What's included in a 3D PCB

  • Board outline sketch: the preferred method for defining the PCB outline.
  • Board body: Shows thickness from the stackup
  • 3D packages: MCAD-ready geometry for components
  • Reference canvases: Visual representations of copper and masks when you choose performance-oriented creation options

Common use cases

  • Early enclosure fit: Set height budgets and keep-outs before detailed layout
  • Connector and port alignment: Align PCB-mounted I/O with industrial design openings
  • Thermal and mechanical planning: Place heat sinks, shields, and standoffs; reserve airflow and assembly clearances

Assembly integration

There are two primary ways to integrate the 3D PCB into your mechanical assembly:

  • Define the board in mechanical context: Start from a sketch or face in Design to size and position the board where it lives. Create the 3D PCB and then the 2D PCB from it.
  • Insert 3D PCB into the assembly: Insert or edit-in-place the 3D PCB inside your product assembly.

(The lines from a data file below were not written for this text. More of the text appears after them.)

(** C5: a call with a bundle that returns a bitmap has made one subset
    decode that succeeded, and has written the decoded bitmap's width and
    height and the MIME type of the decoder's format into the bundle,
    whether it decoded into a reuse bitmap or into fresh storage.  With a
    reuse bitmap, that bitmap was the decode target, the last thing the
    call did to it was [notifyPixelsChanged] on the decoded bitmap, and the
    reuse bitmap itself is the result; without one the result is a new Java
    bitmap. *)
Theorem options_written_back w h start_x start_y width height o res w' :
  live_handle w h = true ->
  valid_options w (Some o) = true ->
  nativeDecodeRegion h start_x start_y width height (Some o) w
    = Some (Some res, w') ->
  exists d self bm rect pref new opts',
    calls w' = calls w ++ new
    /\ CallDecodeSubset d self bm rect pref ∈ new
    /\ let out := decodeSubset self bm rect pref in
       decoded out = true
       /\ optionsObjs w' !! o = Some opts'
       /\ gOptions_width opts' = bmWidth (outBitmap out)
       /\ gOptions_height opts' = bmHeight (outBitmap out)
       /\ gOptions_mime opts' = getMimeTypeString (getFormat (after_decode out self))
       /\ match gOptions_bitmap opts' with
          | Some tb =>
              res = tb
              /\ target_bitmap w (Some tb) = Some bm
              /\ last new = Some (CallNotifyPixelsChanged (outBitmap out))
              /\ bitmapObjs w' = bitmapObjs w
          | None =>
              bm = emptyBitmap
              /\ bitmapObjs w !! res = None
              /\ is_Some (bitmapObjs w' !! res)
          end.
Proof.
  intros Hl Hv Hrun.
  pose proof (nativeDecodeRegion_inv _ _ _ _ _ _ _ _ _ Hl Hv Hrun) as Hp.
  inversion Hp as [ | | brd dec o' opts tb bm Hb Hd [= <-] Ho Hc Htb Ht
                          l d self rect r Hr E1 E2
                      | brd dec a Hb Hd Ha l d self rect r jb Hc Htb Hr E1 E2 ].
  - exists d, self, bm, rect, (prefColorType l).
    eexists _, (record_output r self opts).
    split; [read_world; reflexivity|].
    split; [cbn; set_solver|].
    cbn zeta. split; [done|].
    split; [read_world; by rewrite lookup_alter_eq, Ho|].
    do 3 (split; [reflexivity|]).
    cbn [record_output gOptions_bitmap with_mime with_height with_width reset_outputs].
    rewrite Htb. repeat split. exact Ht.
  - destruct (valid_options_inv _ _ Hv) as (opts & Ho & _).
    assert (l = locals_of (Some opts)) as Hlo.
    { subst l. cbn. by rewrite Ho. }
    exists d, self, emptyBitmap, rect, (prefColorType l).
    eexists _, (record_output r self opts).
    split; [read_world; reflexivity|].
    split; [cbn; set_solver|].
    cbn zeta. split; [done|].
    split; [read_world; by rewrite lookup_alter_eq, Ho|].
    do 3 (split; [reflexivity|]).
    cbn [record_output gOptions_bitmap with_mime with_height with_width reset_outputs].
    rewrite Hlo in Htb. cbn in Htb. rewrite Htb. repeat split.
    + apply fresh_lookup.
    + read_world. rewrite lookup_insert_eq. by eexists.
Qed.

(** C8: a call that succeeds without a reuse bitmap returns a new Java
    bitmap whose creation flags carry the premultiplied flag exactly when
    unpremultiplied output was not required, where that requirement is the
    negation of the bundle's premultiplied field, and false without a
    bundle. *)
Theorem fresh_bitmap_premultiplied_flag w h start_x start_y width height options res w' :
  kBitmapCreateFlag_Premultiplied <> 0 ->
  live_handle w h = true ->
  valid_options w options = true ->
  bundle w options ≫= gOptions_bitmap = None ->
  nativeDecodeRegion h start_x start_y width height options w
    = Some (Some res, w') ->
  let requireUnpremultiplied :=
    match bundle w options with
    | Some opts => negb (gOptions_premultiplied opts)
    | None => false
    end in
  exists jb,
    bitmapObjs w !! res = None
    /\ bitmapObjs w' !! res = Some jb
    /\ (isPremultiplied (jbCreateFlags jb) = true
        <-> requireUnpremultiplied = false).
Proof.
  intros HK Hl Hv Hnone Hrun req.
  pose proof (nativeDecodeRegion_inv _ _ _ _ _ _ _ _ _ Hl Hv Hrun) as Hp.
  inversion Hp as [ | | brd dec o' opts tb bm Hb Hd -> Ho Hc Htb Ht
                          l d self rect r Hr E1 E2
                      | brd dec a Hb Hd Ha l d self rect r jb Hc Htb Hr E1 E2 ].
  - cbn in Hnone. rewrite Ho in Hnone. cbn in Hnone. congruence.
  - eexists. split; [apply fresh_lookup|].
    split; [read_world; by rewrite lookup_insert_eq|].
    cbn [jbCreateFlags]. unfold isPremultiplied, bitmapCreateFlags_of.
    assert (requireUnpremultiplied l = req) as ->.
    { subst l req. by destruct (bundle w options). }
    destruct req; cbn [negb].
    + rewrite Z.land_0_l. by cbn.
    + rewrite Z.lor_0_l, Z.land_diag.
      destruct (Z.eqb_spec kBitmapCreateFlag_Premultiplied 0); by cbn.
Qed.
(** * Chat proxies with a rolling conversation summary

    A shallow embedding of the FastAPI services of the repository:

    - [thread/app.py] and [thread/openai_service.py]: the stateful variant,
      which keeps one process-wide summary string and refreshes it after
      every turn;
    - [sdk/app.py] and [sdk/openai_service.py]: the plain proxy, whose
      [helpers] module is not among the sources;
    - [streaming/helpers.py]: the message validator of the streaming proxy;
    - [streaming/app.py] and [streaming/openai_service.py]: the streaming
      proxy, with its generator of server-sent events.

    Constructing an [OpenAIService] is taken to succeed.

    The OpenAI client is an external collaborator.  It is a parameter of the
    development: a function from the request and the state of the outside
    world to an outcome and a new state of the world.  Message texts are
    [str], as the annotations of the handlers say.  Console output
    ([print]) is not part of the model. *)

From Stdlib Require Import String Ascii ZArith List.
From Stdlib Require DecimalString.
From stdpp Require Import base strings gmap.

Open Scope string_scope.

(** ** Python strings *)

(** The line feed written [\n] in the source. *)
Definition nl : string := String "010"%char EmptyString.

(** Truth value of a [str]: only the empty string is falsy. *)
Definition truthy (s : string) : bool :=
  match s with
  | EmptyString => false
  | String _ _ => true
  end.

(** [a or b] on strings. *)
Definition py_or (a b : string) : string := if truthy a then a else b.

(** [needle in haystack] on strings, by scanning every start position. *)
Fixpoint starts_with (p s : string) : bool :=
  match p, s with
  | EmptyString, _ => true
  | String a p', String b s' => if Ascii.eqb a b then starts_with p' s' else false
  | String _ _, EmptyString => false
  end.

Fixpoint contains (needle haystack : string) : bool :=
  starts_with needle haystack ||
  match haystack with
  | EmptyString => false
  | String _ rest => contains needle rest
  end.

(** [occurs_in x s]: the text [x] appears verbatim somewhere in [s]. *)
Definition occurs_in (x s : string) : Prop :=
  exists before after, s = before +:+ x +:+ after.

(** ** Exceptions *)

(** The exceptions that can reach the handlers.  [APIError] stands for
    whatever the OpenAI client raises (transport, authentication, rate
    limit); it carries the text [str] gives for it. *)
Inductive exn :=
| KeyError (key : string)
| IndexError (msg : string)
| AttributeError (msg : string)
| TypeError (msg : string)
| APIError (msg : string).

Limitations and considerations

  • Accuracy vs. speed: Rendering copper as canvases speeds up creation but isn't physical geometry; use full solids when you need precise mass or volume analysis
  • Package completeness: Parts without 3D packages appear as simple boxes; assign 3D packages for reliable clearance checks
  • Document management: Keep 2D and 3D documents open together and sync frequently

Was this information helpful?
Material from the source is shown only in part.